The goal of rectocele repair, or posterior colporrhaphy, is treatment of the patient’s symptoms. Uterovaginal or vaginal vault prolapse can manifest as an asymptomatic bulge or as bothersome symptoms such as constipation and defecatory dysfunction. The gynecologist must keep in mind that surgical treatment should be reserved for symptomatic patients only.
The patient must be evaluated as a whole, including evaluation of age, body-mass index (BMI), parity, previous pelvic surgery, and preoperative prolapse quantification. The risk of shortening the vagina and the patient’s goal for future sexual activity, specifically vaginal intercourse, must also be considered in deciding treatment options. It is important to examine the vaginal tissue for atrophy.
The authors tend to treat most patients with vaginal estrogen cream to help tissue health before surgery. The surgeon must also consider not only the strength of the tissue in the posterior compartment but also the specific defect(s) during the examination and whether they play a role in the patient’s symptoms.
The United States population is getting older. Based on data from the United States Census Bureau in 2009, women older than 65 years account for 14% of the population.  . This percentage is suspected to double in the next 25 years.  Therefore, with the prevalence of pelvic organ prolapse increasing with age, there will be an increase demand for this procedure.
Nonsurgical treatment with a pessary is an option in some women who find the use of the device acceptable. In patients who use this device, the authors recommend visits to the provider every 3 months to clean the device and to check on the health and integrity of the vaginal epithelium. For long-term pessary users, we advise use of vaginal estrogen (cream, tablets, ring), although no evidence suggests that the use of vaginal estrogen (eg, Premarin) can help to treat prolapse.  However, many clinicians choose to prescribe estrogen for the health of the tissue for future surgical procedures, for use with pessary, or for help with dyspareunia.
A pessary may not be the ideal choice in a woman who is sexually active, as the device must be removed for intercourse. Pessaries are great as a first-line nonsurgical treatment or as an option in patients who opt against undergoing surgery. The indication for surgery after pessary use includes the desire for definitive treatment and recurrent ulcerations/erosions.

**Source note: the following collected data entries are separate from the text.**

(** ** A turn *)

Definition turned (run : Z) (d d' : ReviewDb) (next : option Z) : Prop :=
  onward d d' ∧ match next with
                | None => going_on run d' = false
                | Some r => left r d' < left run d ∧ (r = run ∨ going_on run d' = false)
                end.
Lemma paused_post {A} run why d0 d (a : A) (Q : ReviewDb → A → Prop) X : onward d0 d →
  (∀ d', onward d0 d' → going_on run d' = false → Q d' a) →
  alone d (_ ← set_analysis_status run "paused" why; mret a) Q X.
Proof.
  intros Ho HQ. apply tswp_bind, status_post; [set_solver|]. intros finished. apply tswp_ret.
  destruct (stopped_onward run "paused" why finished d) as [Ho' Hg]; [done..|]. apply HQ; [by eapply onward_trans|done].
Qed.
Lemma fail_post {A} run e d0 d (a : A) (Q : ReviewDb → A → Prop) : onward d0 d →
  (∀ d', onward d0 d' → going_on run d' = false → Q d' a) → alone d (pause_or_fail run e a) Q (onward d0).
Proof. intros Ho HQ. unfold pause_or_fail. case_bool_decide; [by apply (paused_post run _ d0)|by apply tswp_fail]. Qed.
Lemma tried_post {A B} (p : RJob A) (k : CoreResult A → RJob B) d Q X : talways still p →
  (∀ d' r, onward d d' → moves d' = moves d → alone d' (k r) Q X) → alone d (r ← tried p; k r) Q X.
Proof.
  intros Hp Hk. apply tswp_bind. unfold tried. apply tswp_lift. eapply swp_mono; [|by apply still_moves].
  intros d' r E. apply Hk; [by apply onward_same|done].
Qed.
Lemma same_going run d d' : moves d' = moves d → going_on run d' = going_on run d.
Proof. unfold moves, going_on, status_of. by intros [= -> _]. Qed.
Lemma end_review_post run agent d : going_on run d = true → compared run d →
  alone d (end_review read_date run agent) (turned run d) (onward d).
Proof.
  intros Hg Hc. unfold end_review. apply tried_post; [apply glean_still|]. intros d1 [?|e] Ho1 E1.
  - apply tswp_bind, status_post; [set_solver|]. intros finished.
    destruct (stopped_onward run "done" None finished d1) as [Ho2 Hg2]; [done|unfold compared; by injection E1 as _ ->|].
    set (d2 := on_review_runs _ d1) in *. assert (onward d d2) as Ho by (by eapply onward_trans).
    assert (∀ d3, moves d3 = moves d2 → turned run d d3 (Some run)) as Hend.
    { intros d3 E3. assert (onward d d3) as Ho3 by (eapply onward_trans; [exact Ho|by apply onward_same]). split; [done|].
      assert (going_on run d3 = false) as Hg3 by (by rewrite (same_going run d2)). split; [|by right]. unfold left. rewrite Hg, Hg3.
      pose proof (onward_left _ _ Ho3) as [? _]. pose proof (ended_fewer run _ _ Ho3 Hg Hg3). lia. }
    clearbody d2. unfold tswp. cbn. split; [done|]. intros now s (s1 & <- & ->). split; [done|]. intros a' s (s1 & <- & Hd).
    unfold commit, set_meta, tx_do in Hd. cbn in Hd. injection Hd as <- <-. by apply Hend.
  - apply fail_post; [done|]. by split.
Qed.
Lemma ready_post {B} agent (k : option string → RJob B) d d0 Q : onward d0 d →
  (∀ d' why, moves d' = moves d → onward d0 d' → alone d' (k why) Q (onward d0)) → alone d (why ← not_ready agent; k why) Q (onward d0).
Proof.
  intros Ho Hk. apply tswp_bind. eapply swp_mono; [|apply still_moves, by_agent_still]. intros d' [why|e] E.
  - apply Hk; [done|]. eapply onward_trans; [exact Ho|by apply onward_same].
  - eapply onward_trans; [exact Ho|by apply onward_same].
Qed.
Lemma review_batch_post run agent batch ids c d : going_on run d = true → rv_pairs d !! (run, c) = Some (batch, false) →
  alone d (review_batch sha256 run agent batch ids) (turned run d) (onward d).
Proof.
  intros Hg Hc. unfold review_batch. apply ready_post; [apply onward_refl|]. intros d1 [why|] E1 Ho1; [apply (paused_post run _ d); [done|by split]|].
  apply tried_post; [apply batch_still|]. intros d2 [asked|e] Ho2 E2; [|apply fail_post; [by eapply onward_trans|by split]].
  assert (onward d d2) as Ho by (by eapply onward_trans). rewrite E1 in E2. clear d1 E1 Ho1 Ho2.
  unfold tswp. cbn. split; [done|]. intros ms s <-. split; [done|]. intros now s' (s1 & <- & ->). split; [done|].
  intros a' s1' (s1 & <- & Hd). change (commit (finish_batch run batch (if asked then Some ms else None) now) d2 = (s1', a')) in Hd.
  pose proof (batch_finished run batch (if asked then Some ms else None) now d2) as Hf.
  unfold commit in Hd. unfold post in Hf. destruct (finish_batch _ _ _ _ _) as [[d3 u]|e]; injection Hd as <- <-; cbn; [|done].
  destruct Hf as (Ho3 & Hst & Hdone). assert (onward d d3) as Ho' by (by eapply onward_trans). split; [done|]. split; [|by left].
  assert (going_on run d3 = true) as Hg3.
  { rewrite <-(same_going run d d2) in Hg by done. unfold going_on in *. by rewrite Hst. }
  unfold left. rewrite Hg, Hg3. pose proof (onward_left _ _ Ho') as [_ ?].
  assert (undone d3 < undone d); [|lia]. apply (compared_fewer (run, c) batch); [done..|]. eapply Hdone. injection E2 as _ ->. exact Hc.
Qed.
Lemma active_run_there d a : runs_numbered d → active_run d = Some a → status_of (rr_id a) d = Some (rr_status a).
Proof.
  intros Hn Ha. unfold active_run in Ha. apply head_Some_elem_of in Ha. rewrite merge_sort_Permutation in Ha.
  apply elem_of_List_filter in Ha as [_ ([i r] & -> & Hi%elem_of_map_to_list)%list_elem_of_fmap]. cbn in *. unfold status_of. by rewrite (Hn i r Hi), Hi.
Qed.
Lemma review_turn_post run d : runs_numbered d → alone d (review_turn sha256 read_date run) (turned run d) (onward d).
Proof.
  intros Hn. unfold review_turn. apply tswp_bind, reading_post. intros d1 <-. cbn beta iota.
  destruct (get_run run d) as [row|] eqn:Er; unfold get_run in Er.
  2: { apply tswp_ret. split; [apply onward_refl|]. unfold going_on, status_of. by rewrite Er. }
  assert (going_on run d = String.eqb (rr_status row) "running") as Hg.
  { unfold going_on, status_of. rewrite Er. cbn. destruct (String.eqb_spec (rr_status row) "running") as [->|]; [by apply bool_decide_true|].
    apply bool_decide_false. congruence. }
  destruct (String.eqb _ "running"); cbn [negb].
  - destruct (next_batch run d) as [[batch ids]|] eqn:En.
    + destruct (next_batch_some _ _ _ _ En) as [c Hc]. by apply (review_batch_post run _ batch ids c).
    + apply end_review_post; [done|by apply next_batch_none].
  - apply tswp_ret. split; [apply onward_refl|]. destruct (active_run d) as [a|] eqn:Ea; [|done].
    destruct (String.eqb_spec (rr_status a) "running") as [Es|]; [|done]. split; [|by right].
    apply active_run_there in Ea; [|done]. unfold left. rewrite Hg.
    assert (going_on (rr_id a) d = true) as -> by (unfold going_on; rewrite Ea, Es; by apply bool_decide_true). lia.
Qed.
Lemma analysis_job_post fuel run d : runs_numbered d → left run d < fuel →
  alone d (analysis_job sha256 read_date fuel run) (λ d' ended, ended = true ∧ onward d d' ∧ going_on run d' = false) (onward d).
Proof.
  revert run d. induction fuel as [|fuel IH]; intros run d Hn Hf; [lia|]. cbn [analysis_job]. apply tswp_bind.
  eapply tswp_mono; [|by apply review_turn_post]. intros d1 [r|] [Ho Hr]; [|by apply tswp_ret]. destruct Hr as [Hl Hr].
  eapply swp_mono; [|apply (IH r d1); [by apply (on_numbered _ _ Ho)|lia]]. intros d2 [ended|e].
  - intros (-> & Ho2 & Hg). split; [done|]. split; [by eapply onward_trans|]. destruct Hr as [->|Hr]; [done|].
    apply not_true_iff_false. intros H2%(on_going _ _ Ho2). congruence.
  - intros Ho2. by eapply onward_trans.
Qed.
Lemma release_onward run d : onward d (on_pairs (base.filter (λ x, ¬ (x.1.1 = run ∧ x.2.2 = false))) d).
Proof.
  split; [done|done|by left|cbn; apply dom_filter_subseteq|]. intros k b Hk. cbn. apply map_lookup_filter_Some. split; [done|]. by intros [_ ?].
Qed.
Lemma analysis_task_post fuel run d : runs_numbered d → left run d < fuel →
  alone d (analysis_task sha256 read_date fuel run) (λ d' _, going_on run d' = false ∧ onward d d') (λ _, False).
Proof.
  intros Hn Hf. unfold analysis_task. apply tswp_bind. unfold tried at 1. apply tswp_lift. eapply swp_mono; [|by apply (analysis_job_post fuel run d)].
  intros d1 [ended|e]; [intros (_ & ? & ?)|intros Ho]; apply tswp_bind.
  - apply tswp_ret. unfold tswp. cbn. split; [done|]. by intros u d2 <-.
  - apply tswp_bind. unfold tried. apply tswp_lift. apply (swp_mono _ _ _ _ (λ d2 _, going_on run d2 = false ∧ onward d d2)).
    2: { eapply swp_mono; [|apply (status_post run "failed" (Some (ce_message e)) d1 (λ d2 _, going_on run d2 = false ∧ onward d d2) (λ _, False))].
         - by intros d2 [].
         - set_solver.
         - intros finished. destruct (stopped_onward run "failed" (Some (ce_message e)) finished d1) as [? ?]; [done..|].
           split; [done|by eapply onward_trans]. }
    intros d2 _ [Hg Ho2]. apply tswp_bind, tswp_lift. cbn. split; [done|]. intros a d3 (s1 & <- & Hd).
    change (commit (release_pairs run) d2 = (d3, a)) in Hd. unfold commit, release_pairs, tx_do in Hd. injection Hd as <- <-. cbn.
    split; [done|]. intros u d4 <-. split; [done|]. eapply onward_trans; [exact Ho2|apply release_onward].
Qed.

Rectocele repair is indicated for symptomatic uterovaginal or vaginal vault prolapse.
Rectocele repair has few contraindications, including anticoagulation that cannot be suspended prior to the procedure or other medical problems in which the risk of surgery outweigh the benefits.
One complication of rectocele repair during the operation includes fecal contamination. To prevent this, an adhesive drape can be placed on the perineum above the anus. Some surgeons use a purse-string suture prior to the case to close the anus, but this prevents concomitant rectal examination and may cause ballooning of the distal rectum. In addition, bowel preparation prior to transvaginal approach is not recommended, as it may increase the risk of contamination of the field. It is suggested the surgeon evacuate the rectal vault as needed prior to beginning the operation.
An important consideration to discuss with the patient is the potential for postoperative dyspareunia. This may occur in patients who undergo levator plication,  The authors of this article do not recommend the procedure. The authors also suggest not trimming the vaginal epithelium excessively, as tissue scarring and contracture occurs along the incision during the healing process, which can increase the risk of dyspareunia. 
A randomized control trial in 2006 comparing 3 different surgical techniques for rectocele repair concluded that each method resulted in significant improvement in symptoms, quality of life, and sexual function. 
Two randomized trials have compared the vaginal and transanal approaches and concluded that the transvaginal approach yielded a lower reoperation rate and led to better anatomic results based on pelvic organ prolapse (POP-Q) examination during the follow-up period. [7, 8]
An understanding of the vaginal axis is crucial in successful vaginal surgery. The vaginal axis includes, proximally to distally, the cardinal-uterosacral complex, the rectovaginal septum (fascia of Denonvilliers), the perineal body, and the levator plate. The cardinal-uterosacral complex suspends the proximal vagina posteriorly and superiorly to the pelvic walls and sacrum. The next important structure is the rectovaginal septum, which has an important role in maintaining posterior pelvic integrity.
Separation of the rectovaginal septum transversely causes the uppermost type of rectocele. This fascia runs downward and integrates distally into the perineal body. The rectovaginal septum has dense elastin, which is important during childbirth. The distension and tearing of these fibers during delivery may cause posterior wall prolapse. The rectovaginal septum is the most important part of the posterior pelvic integrity, and its fibers are the densest of the entire pelvic floor. A lesion in the upper third of the vagina is usually part of a full-length rectocele and may result from a transverse separation of the rectovaginal septum from the descending cardinal-uterosacral fibers.